**Work request:**
Return, unaltered, every line from the beginning of the material below up to and including the one with "-1 <= _access (lock s) <= Z.of_nat n /\".

**Data for this task:**
Ltac counts s :=
  pose proof (count_total (threads s));
  pose proof (count_nonneg Free (threads s)); pose proof (count_nonneg WaitsToRead (threads s));
  pose proof (count_nonneg WaitsToWrite (threads s)); pose proof (count_nonneg Reads (threads s));
  pose proof (count_nonneg Writes (threads s)).

(** C15: the lock excludes.  Whatever [n] threads do with it and however they
    interleave, a writer is alone: at most one thread writes, and none reads
    then.  Writers come first: while one waits, a new reader waits too.  The
    counters stay within the number of threads, so they do not overflow for
    fewer than 2^31 of them. *)
Theorem read_write_lock_excludes (n : nat) s : reachable n s ->
  count Writes (threads s) <= 1 /\
  (0 < count Writes (threads s) -> count Reads (threads s) = 0) /\
  (0 < count WaitsToWrite (threads s) -> (ReaderLock (lock s)).2 = true) /\
  -1 <= _access (lock s) <= Z.of_nat n /\
  0 <= _reader_queue (lock s) <= Z.of_nat n /\ 0 <= _writer_queue (lock s) <= Z.of_nat n /\
  0 <= _reader_wait (lock s) <= Z.of_nat n /\ 0 <= _writer_wait (lock s) <= 1.
Proof.
  intros [HI Hn]%reachable_Inv. unfold Inv in HI. counts s. split_and!; try lia.
  intros Hw. unfold ReaderLock.
  assert ((_access (lock s) <? 0) || (0 <? _writer_queue (lock s)) = true) as -> by lia. done.
Qed.

(** A writer has the lock, two readers and a writer wait. *)
Definition demo_schedule : list (nat * action) :=
  [(0, CallReaderLock); (1, CallWriterLock); (2, CallReaderLock); (0, CallUnlock); (1, Wake);
   (3, CallReaderLock); (0, CallWriterLock)]%nat.
Definition demo_state : state := run_schedule demo_schedule (start 4).

Example demo_threads : threads demo_state = [WaitsToWrite; Writes; WaitsToRead; WaitsToRead].
Proof. reflexivity. Qed.

Lemma read_write_lock_excludes_witness :
  reachable 4 demo_state /\
  count Writes (threads demo_state) <= 1 /\
  (0 < count Writes (threads demo_state) -> count Reads (threads demo_state) = 0) /\
  (0 < count WaitsToWrite (threads demo_state) -> (ReaderLock (lock demo_state)).2 = true) /\
  -1 <= _access (lock demo_state) <= Z.of_nat 4 /\
  0 <= _reader_queue (lock demo_state) <= Z.of_nat 4 /\
  0 <= _writer_queue (lock demo_state) <= Z.of_nat 4 /\
  0 <= _reader_wait (lock demo_state) <= Z.of_nat 4 /\ 0 <= _writer_wait (lock demo_state) <= 1.
Proof.
  assert (reachable 4 demo_state) as H by (by exists demo_schedule).
  split; [exact H|]. exact (read_write_lock_excludes 4 demo_state H).
Defined.

(** ** Everybody gets the lock *)

(** The steps that end a wait or give the lock back; how many are left. *)
Definition gives_way (a : action) : bool :=
  match a with CallUnlock | Wake => true | _ => false end.

Definition work (s : state) : Z :=
  2 * (count WaitsToRead (threads s) + count WaitsToWrite (threads s))
  + count Reads (threads s) + count Writes (threads s).

Lemma work_step t a s s' : gives_way a = true -> do_step t a s = Some s' -> work s' = work s - 1.
Proof.
  intros Hg H. unfold do_step in H. destruct (threads s !! t) as [x|] eqn:Hx; [|done]. cbn in H.
  destruct (act a x (lock s)) as [[y c]|] eqn:Ha; [|done]. injection H as <-.
  unfold work. cbn [threads]. rewrite !(count_update _ _ _ _ _ Hx).
  destruct a, x; try discriminate Hg; try discriminate Ha; cbn in Ha;
    unfold ReaderLock_wait, WriterLock_wait in Ha; repeat case_match; simplify_eq/=;
    unfold one; repeat (first [rewrite decide_True by done | rewrite decide_False by done]); lia.
Qed.

(** While there is work, some thread can go on. *)
Lemma work_enabled s : Inv s -> 0 < work s ->
  exists t a s', gives_way a = true /\ do_step t a s = Some s'.
Proof.
  intros HI Hw. unfold Inv in HI. counts s. unfold work in Hw.
  assert (forall x a, 0 < count x (threads s) -> gives_way a = true ->
    (exists y c, act a x (lock s) = Some (y, c)) ->
    exists t a s', gives_way a = true /\ do_step t a s = Some s') as HS.
  { intros x a [t Ht]%count_some Ha (y & c & E). exists t, a. eexists. split; [done|].
    unfold do_step. rewrite Ht. cbn. rewrite E. done. }
  destruct (Z.lt_ge_cases 0 (count Reads (threads s))) as [|HR].
  { apply (HS Reads CallUnlock); cbn; eauto. }
  destruct (Z.lt_ge_cases 0 (count Writes (threads s))) as [|HW].
  { apply (HS Writes CallUnlock); cbn; eauto. }
  destruct (Z.lt_ge_cases 0 (_reader_wait (lock s))) as [Hr|Hr].
  { apply (HS WaitsToRead Wake); [lia|done|]. cbn. unfold ReaderLock_wait.
    apply Z.ltb_lt in Hr as ->. cbn. eauto. }
  destruct (Z.lt_ge_cases 0 (_writer_wait (lock s))) as [Hww|Hww]; [|lia].
  apply (HS WaitsToWrite Wake); [lia|done|]. cbn. unfold WriterLock_wait.
  apply Z.ltb_lt in Hww as ->. cbn. eauto.
Qed.

Lemma work_none s : Inv s -> work s = 0 -> lock s = Context_new /\ Forall (fun x => x = Free) (threads s).
Proof.
  intros HI Hw. unfold Inv in HI. counts s. unfold work in Hw. split.
  - destruct (lock s) as [acc rq wq rw ww]. cbn in HI. unfold Context_new. f_equal; lia.
  - apply Forall_lookup. intros t x Hx. apply count_pos in Hx. destruct x; [done|lia..].
Qed.

(** Nobody waits for ever.  From any reachable state, as long as somebody
    waits or holds the lock, a thread can wake up or give the lock back; each
    such step leaves one fewer to do; and when none is left all threads are
    free and the lock is as new. *)
Theorem read_write_lock_drains (n : nat) s : reachable n s ->
  exists l, length l = Z.to_nat (work s) /\ Forall (fun e => gives_way e.2 = true) l /\
    lock (run_schedule l s) = Context_new /\
    threads (run_schedule l s) = replicate n Free /\
    (0 < work s -> exists t a s', gives_way a = true /\ do_step t a s = Some s') /\
    (forall t a s', gives_way a = true -> do_step t a s = Some s' -> work s' = work s - 1).
Proof.
  intros [HI Hn]%reachable_Inv.
  assert (exists l, length l = Z.to_nat (work s) /\ Forall (fun e => gives_way e.2 = true) l /\
    lock (run_schedule l s) = Context_new /\ threads (run_schedule l s) = replicate n Free) as (l & H1 & H2 & H3 & H4).
  { remember (Z.to_nat (work s)) as m eqn:Em. revert s HI Hn Em.
    induction m as [|m IH]; intros s HI Hn Em.
    - exists []. destruct (work_none s HI) as [HL HF]; [unfold work in *; counts s; lia|].
      split_and!; [done|constructor|done|]. cbn. rewrite <- Hn. symmetry. apply replicate_as_Forall. split; [done|]. by eapply Forall_impl; [exact HF|].
    - destruct (work_enabled s HI) as (t & a & s' & Hg & Hs); [lia|].
      destruct (IH s') as (l & H1 & H2 & H3 & H4).
      + by eapply Lock_Inv_step.
      + by rewrite (threads_step _ _ _ _ Hs).
      + rewrite (work_step _ _ _ _ Hg Hs). lia.
      + exists ((t, a) :: l). cbn. rewrite Hs. split_and!; [by rewrite H1|by constructor|done..]. }
  exists l. split_and!; try done; [by apply work_enabled|]. intros t a s'. apply work_step.
Qed.

Lemma read_write_lock_drains_witness :
  reachable 4 demo_state /\
  exists l, length l = Z.to_nat (work demo_state) /\ Forall (fun e => gives_way e.2 = true) l /\
    lock (run_schedule l demo_state) = Context_new /\
    threads (run_schedule l demo_state) = replicate 4 Free /\
    (0 < work demo_state -> exists t a s', gives_way a = true /\ do_step t a demo_state = Some s') /\
    (forall t a s', gives_way a = true -> do_step t a demo_state = Some s' -> work s' = work demo_state - 1).
Proof.
  assert (reachable 4 demo_state) as H by (by exists demo_schedule).
  split; [exact H|]. exact (read_write_lock_drains 4 demo_state H).
Defined.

**Reply:**
Ltac counts s :=
  pose proof (count_total (threads s));
  pose proof (count_nonneg Free (threads s)); pose proof (count_nonneg WaitsToRead (threads s));
  pose proof (count_nonneg WaitsToWrite (threads s)); pose proof (count_nonneg Reads (threads s));
  pose proof (count_nonneg Writes (threads s)).

(** C15: the lock excludes.  Whatever [n] threads do with it and however they
    interleave, a writer is alone: at most one thread writes, and none reads
    then.  Writers come first: while one waits, a new reader waits too.  The
    counters stay within the number of threads, so they do not overflow for
    fewer than 2^31 of them. *)
Theorem read_write_lock_excludes (n : nat) s : reachable n s ->
  count Writes (threads s) <= 1 /\
  (0 < count Writes (threads s) -> count Reads (threads s) = 0) /\
  (0 < count WaitsToWrite (threads s) -> (ReaderLock (lock s)).2 = true) /\
  -1 <= _access (lock s) <= Z.of_nat n /\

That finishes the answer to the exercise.